We were pretty worn down from funeral doom in the past year, like seriously yo, took about two or three releases to pull out the noose. When shit's played this slow it's difficult to pull any substance out of it, but Norway's Omit has proven the genre can be quite successful if written by the right musicians. Repose represents the band's first release and full-length, which is on two discs because of how incredibly long it is, and that's finally, for once, not a bad thing. If you got enough funeral doom and figured it was dead, buried, and then buried over again with a Super Walmart, forget it. Repose is pure beauty, it will pull at the strings of the more classically minded of us out there, featuring real instruments instead of keyboards, everything from violins to cellos to chimes. And the singing, phew, fug that deep roaring crap, this chick's got throat. Not that kind you bastards...
Repose is one honking slab of marble cast down to create a mausoleum that would have made Mausolus' wife whimper and kill herself before even writing up the plans. Seriously, each track runs at least fourteen minutes long and there are six of them! The guitars rot into piles of ammonia-stench, human-decay muck when they need to, otherwise they provide a seriously haunting backdrop for the symphonic quality of their music. Cecilie's vocals are delivered clean, but in an operatic style with an incredible range of tones. This girl goes up and down scales like you and I take a breath without thinking, and it's simply so damn beautiful that the tough, extreme manliness in us has nothing else to say but. And then we have to bow down and put a couple of flowers on the grave. This is the kind of music that makes you want to pull out a paladin costume and walk around in it without feeling an ounce of embarrassment. Repose succeeds on so many levels there really isn't more to add. It's powerful, yet restrained, utilizing classical structure to accentuate the better qualities of funeral doom without wearing down your attention span.

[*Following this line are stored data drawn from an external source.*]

(** [setup_directories] returns ["output"] and leaves [output] and
    [output/NBER_Papers] behind as directories; what existed before is kept,
    and a second call changes nothing. The only way it fails is a
    [FileExistsError], when one of the two paths is taken by a file. *)
Theorem setup_directories_idempotent w :
  let run := setup_directories w in
  (forall k n, fs w !! k = Some n -> fs run.2 !! k = Some n)
  /\ match run.1 with
     | Ok output_base =>
         output_base = "output"
         /\ fs run.2 !! "output" = Some Dir
         /\ fs run.2 !! "output/NBER_Papers" = Some Dir
         /\ setup_directories run.2 = (Ok "output", run.2)
     | Raise e =>
         exn_kind e = FileExistsError
         /\ exists i c, fs w !! "output" = Some (File i c)
                        \/ fs w !! "output/NBER_Papers" = Some (File i c)
     end.
Proof.
  cbv zeta. destruct (setup_directories w) as [r w'] eqn:H. cbn [fst snd].
  unfold setup_directories, bind in H.
  change (Path.join "output" "NBER_Papers") with "output/NBER_Papers" in H.
  pose proof (mkdir_exist_ok_cases "output" w eq_refl eq_refl) as H1.
  destruct (fs w !! "output") as [[i c|]|] eqn:Eo; rewrite H1 in H.
  - inversion H; subst. split; [auto|]. split; [reflexivity|]. eauto.
  - assert (Hd : is_dir w (Path.parent "output/NBER_Papers") = true).
    { change (Path.parent "output/NBER_Papers") with "output". unfold is_dir. rewrite Eo.
      reflexivity. }
    pose proof (mkdir_exist_ok_cases "output/NBER_Papers" w eq_refl Hd) as H2.
    destruct (fs w !! "output/NBER_Papers") as [[i c|]|] eqn:En; rewrite H2 in H;
      inversion H; subst.
    + split; [auto|]. split; [reflexivity|]. eauto.
    + split; [auto|]. repeat split; try assumption. apply setup_directories_ready; assumption.
    + cbn [fs set_fs]. split.
      * intros k n Hk. rewrite lookup_insert_ne by congruence. exact Hk.
      * assert (Ho' : (<["output/NBER_Papers" := Dir]> (fs w) : gmap string node) !! "output"
                      = Some Dir) by (rewrite lookup_insert_ne by discriminate; exact Eo).
        repeat split; [exact Ho' | apply lookup_insert_eq |].
        apply setup_directories_ready; [exact Ho' | apply lookup_insert_eq].
  - set (w1 := set_fs (insert "output" Dir) w) in *.
    assert (Eo1 : fs w1 !! "output" = Some Dir) by apply lookup_insert_eq.
    assert (Hd : is_dir w1 (Path.parent "output/NBER_Papers") = true).
    { change (Path.parent "output/NBER_Papers") with "output". unfold is_dir. rewrite Eo1.
      reflexivity. }
    assert (Hkeep : forall k n, fs w !! k = Some n -> fs w1 !! k = Some n).
    { intros k n Hk. cbn. rewrite lookup_insert_ne by congruence. exact Hk. }
    pose proof (mkdir_exist_ok_cases "output/NBER_Papers" w1 eq_refl Hd) as H2.
    destruct (fs w1 !! "output/NBER_Papers") as [[i c|]|] eqn:En; rewrite H2 in H;
      inversion H; subst.
    + split; [exact Hkeep|]. split; [reflexivity|]. exists i, c. right.
      cbn in En. rewrite lookup_insert_ne in En by discriminate. exact En.
    + split; [exact Hkeep|]. repeat split; try assumption.
      apply setup_directories_ready; assumption.
    + cbn [fs set_fs]. split.
      * intros k n Hk. rewrite lookup_insert_ne by (apply Hkeep in Hk; congruence).
        apply Hkeep. exact Hk.
      * assert (Ho' : (<["output/NBER_Papers" := Dir]> (fs w1) : gmap string node) !! "output"
                      = Some Dir) by (rewrite lookup_insert_ne by discriminate; exact Eo1).
        repeat split; [exact Ho' | apply lookup_insert_eq |].
        apply setup_directories_ready; [exact Ho' | apply lookup_insert_eq].
Qed.

(** ** Reading the stored feed back *)

Lemma split_on_free sep l :
  forallb (fun c => negb (Ascii.eqb c sep)) l = true -> Path.split_on sep l = [l].
Proof.
  induction l as [|c l IH]; [reflexivity|]. cbn. intros H.
  apply andb_true_iff in H as [Hc Hl]. apply negb_true_iff in Hc. rewrite Hc, (IH Hl).
  reflexivity.
Qed.

Lemma split_on_first sep a b :
  forallb (fun c => negb (Ascii.eqb c sep)) a = true ->
  Path.split_on sep (a ++ sep :: b) = a :: Path.split_on sep b.
Proof.
  induction a as [|c a IH]; cbn.
  - intros _. rewrite Ascii.eqb_refl. reflexivity.
  - intros H. apply andb_true_iff in H as [Hc Hl]. apply negb_true_iff in Hc.
    rewrite Hc, (IH Hl). reflexivity.
Qed.

Lemma pushpod_id_split u :
  str_split "-" ("pushpod-" +:+ u)
  = "pushpod" :: map string_of_list_ascii (Path.split_on "-" (list_ascii_of_string u)).
Proof.
  unfold str_split. rewrite list_ascii_of_string_app.
  change (list_ascii_of_string "pushpod-") with (list_ascii_of_string "pushpod" ++ ["-"%char]).
  rewrite <- app_assoc. cbn [app].
  rewrite (split_on_first "-" (list_ascii_of_string "pushpod")) by reflexivity.
  reflexivity.
Qed.

Lemma split_on_nonempty sep l : Path.split_on sep l <> [].
Proof.
  destruct l as [|c l]; cbn; [discriminate|].
  destruct (Ascii.eqb c sep); [discriminate|].
  destruct (Path.split_on sep l); discriminate.
Qed.

Lemma split_on_head_free sep l h t :
  Path.split_on sep l = h :: t -> forallb (fun c => negb (Ascii.eqb c sep)) h = true.
Proof.
  revert h t. induction l as [|c l IH]; intros h t; cbn.
  - intros [= <- <-]. reflexivity.
  - destruct (Ascii.eqb c sep) eqn:Ec; [intros [= <- <-]; reflexivity|].
    destruct (Path.split_on sep l) as [|h' t'] eqn:El.
    + intros [= <- <-]. cbn. rewrite Ec. reflexivity.
    + intros [= <- <-]. cbn. rewrite Ec. cbn. exact (IH _ _ eq_refl).
Qed.

(** The id an entry was registered under is read back by [split('-')[1]] as
    the part of the unique id before its first hyphen. *)
Lemma pushpod_id_read_back u :
  py_getitem (str_split "-" ("pushpod-" +:+ u)) 1 = Ok (before_hyphen u).
Proof.
  rewrite pushpod_id_split. unfold before_hyphen, str_split.
  destruct (Path.split_on "-" (list_ascii_of_string u)) as [|h t] eqn:E;
    [exfalso; exact (split_on_nonempty _ _ E)|].
  reflexivity.
Qed.

Lemma before_hyphen_free u : hyphen_free u = true -> before_hyphen u = u.
Proof.
  intros Hu. unfold before_hyphen, str_split. rewrite split_on_free by exact Hu.
  cbn. apply string_of_list_ascii_of_string.
Qed.

Lemma before_hyphen_is_free u : hyphen_free (before_hyphen u) = true.
Proof.
  unfold before_hyphen, str_split, hyphen_free.
  destruct (Path.split_on "-" (list_ascii_of_string u)) as [|h t] eqn:E; [reflexivity|].
  cbn [map]. rewrite list_ascii_of_string_of_list_ascii.
  exact (split_on_head_free _ _ _ _ E).
Qed.

Lemma load_entries_head entry rest existing_ids w id unique_id :
  pe_id entry = Some id ->
  py_getitem (str_split "-" id) 1 = Ok unique_id ->
  is_Some (pe_title entry) -> is_Some (pe_description entry) ->
  is_Some (pe_link entry) -> is_Some (pe_published entry) ->
  exists w1,
    load_entries (entry :: rest) existing_ids w
    = load_entries rest ({[ PyStr unique_id ]} ∪ existing_ids) w1
    /\ fs w1 = fs w /\ calls w1 = calls w /\ logs w1 = logs w
    /\ feed_ids w1 = Some id :: feed_ids w.
Proof.
  intros Hid Hsplit [t Ht] [d Hd] [l Hl] [p Hp].
  cbn [load_entries]. rewrite Hid. cbn [attr rbind]. rewrite Hsplit. cbn [rbind].
  rewrite Ht, Hd, Hl, Hp.
  unfold bind, add_entry, fe_set, try_except, lift, attr, ret.
  cbn [feed set_feed].
  destruct (pe_enclosures entry) as [|enclosure ?]; cbn [feed set_feed];
    eexists; (split; [reflexivity|]); repeat split; reflexivity.
Qed.

(** Entries that were stored by a registration are copied one by one, each
    under its id, and what [split('-')[1]] makes of their ids is collected. *)
Lemma load_entries_stored entries : forall us tail existing_ids w,
  Forall2 stored_entry entries us ->
  exists w',
    load_entries (entries ++ tail) existing_ids w
    = load_entries tail (list_to_set (PyStr <$> (before_hyphen <$> us)) ∪ existing_ids) w'
    /\ fs w' = fs w /\ calls w' = calls w /\ logs w' = logs w
    /\ feed_ids w' = stored_ids us ++ feed_ids w.
Proof.
  induction entries as [|entry entries IH]; intros us tail existing_ids w Hst.
  - inversion Hst; subst. exists w. cbn [app fmap list_fmap list_to_set].
    rewrite (left_id_L ∅ (∪)). auto.
  - inversion Hst as [|? u ? us' (Hid & Ht & Hd & Hl & Hp) Hrest]; subst.
    destruct (load_entries_head entry (entries ++ tail) existing_ids w _ _ Hid
                (pushpod_id_read_back u) Ht Hd Hl Hp)
      as (w1 & Hrun & Hfs & Hc & Hlg & Hids).
    destruct (IH us' tail ({[PyStr (before_hyphen u)]} ∪ existing_ids) w1 Hrest)
      as (w' & Hrun' & Hfs' & Hc' & Hlg' & Hids').
    exists w'. cbn [app]. rewrite Hrun, Hrun'. split.
    { f_equal. cbn [fmap list_fmap list_to_set]. set_solver. }
    split; [congruence|]. split; [congruence|]. split; [congruence|].
    rewrite Hids', Hids. unfold stored_ids. cbn [fmap list_fmap]. rewrite reverse_cons, <- app_assoc.
    reflexivity.
Qed.

(** The copying loop never raises: a failure is handed back next to the ids
    collected so far. *)
Lemma load_entries_total entries : forall existing_ids w,
  exists ids o w',
    load_entries entries existing_ids w = (Ok (ids, o), w')
    /\ fs w' = fs w /\ calls w' = calls w /\ logs w' = logs w
    /\ existing_ids ⊆ ids.
Proof.
  induction entries as [|entry entries IH]; intros existing_ids w.
  - exists existing_ids, None, w. repeat split; reflexivity.
  - cbn [load_entries].
    destruct (rbind (attr "id" (pe_id entry)) _) as [[id unique_id]|e].
    2:{ exists existing_ids, (Some e), w. repeat split; reflexivity. }
    unfold bind at 1, add_entry at 1. unfold bind at 1, fe_set at 1.
    unfold bind at 1.
    match goal with
    | |- context [try_except ?b ?h ?w0] =>
        assert (Hstep : exists o w1, try_except b h w0 = (Ok o, w1)
                                     /\ fs w1 = fs w /\ calls w1 = calls w /\ logs w1 = logs w)
    end.
    { unfold try_except, bind, lift, attr, fe_set, ret. cbn [feed set_feed].
      destruct (pe_title entry); [|eexists _, _; repeat split; reflexivity].
      destruct (pe_description entry); [|eexists _, _; repeat split; reflexivity].
      destruct (pe_link entry); [|eexists _, _; repeat split; reflexivity].
      destruct (pe_published entry); [|eexists _, _; repeat split; reflexivity].
      destruct (pe_enclosures entry); eexists _, _; repeat split; reflexivity. }
    destruct Hstep as (o & w1 & -> & Hfs & Hc & Hlg).
    destruct o as [e|].
    + eexists _, _, _. split; [reflexivity|]. repeat split; try assumption. set_solver.
    + destruct (IH ({[PyStr unique_id]} ∪ existing_ids) w1)
        as (ids & o & w' & -> & Hfs' & Hc' & Hlg' & Hsub).
      exists ids, o, w'. split; [reflexivity|].
      split; [congruence|]. split; [congruence|]. split; [congruence|]. set_solver.
Qed.

Lemma listing_loop_Ok entries : forall w,
  Forall listable entries ->
  exists w',
    for_each entries (fun entry =>
      t <- lift (attr "title" (pe_title entry)) ;;
      log INFO ("Title: " +:+ t) ;;
      i <- lift (attr "id" (pe_id entry)) ;;
      log INFO ("ID: " +:+ i) ;;
      l <- lift (attr "link" (pe_link entry)) ;;
      log INFO ("Link: " +:+ l) ;;
      log INFO "---") w = (Ok tt, w')
    /\ fs w' = fs w /\ calls w' = calls w /\ feed w' = feed w.
Proof.
  induction entries as [|entry entries IH]; intros w Hl.
  - exists w. repeat split; reflexivity.
  - inversion Hl as [|? ? ([t Ht] & [i Hi] & [l Hlk]) Hrest]; subst.
    destruct entry as [pid pt pd pl pp pen]. cbn in Ht, Hi, Hlk. subst.
    destruct (IH (add_log INFO "---"
                    (add_log INFO ("Link: " +:+ l)
                       (add_log INFO ("ID: " +:+ i) (add_log INFO ("Title: " +:+ t) w)))) Hrest)
      as (w' & Hrun & Hfs & Hc & Hf).
    exists w'. split; [exact Hrun|]. auto.
Qed.

Lemma listing_loop_frame {X} (f : World -> X) entries :
  (forall l msg w, f (add_log l msg w) = f w) ->
  preserves f (for_each entries (fun entry =>
      t <- lift (attr "title" (pe_title entry)) ;;
      log INFO ("Title: " +:+ t) ;;
      i <- lift (attr "id" (pe_id entry)) ;;
      log INFO ("ID: " +:+ i) ;;
      l <- lift (attr "link" (pe_link entry)) ;;
      log INFO ("Link: " +:+ l) ;;
      log INFO "---")).
Proof.
  intros Hf.
  repeat first
    [ match goal with
      | |- preserves _ (log _ _) => apply preserves_log; exact Hf
      end
    | frame_step ].
Qed.

Section StoredFeed.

If anything, Repose may even be a bit much for some listeners, and that's the only real complaint that could be given. At the same time, though, the only people who aren't going to get something out of it probably have no experience with actual music. It's hard to imagine what context you'd listen to it in, suffice to say it would turn any car ride to the supermarket into the next Dragonslayer film. Hell, that's even too tame for the mastery of this one. Some of the songs have a tendency to bleed a little into each other, but it's hardly noticeable if you have an ear for finer music, though it warrants saying that Omit would be even more massive if they could work the guitars some more to create more flow instead of backing the symphonic elements, possibly increasing tempo just a tad to show they can still work it with variety for kicks. Sometimes, this in fact does occur with wonderful effects sweeps, and endings like the final ten minutes or so of "Insolence" prove they know what they're doing, but using this more throughout the whole would take it to the next level. There's no doubt about it, Repose is funeral doom for the best of us, just beautiful, give this girl a kiss if you see her.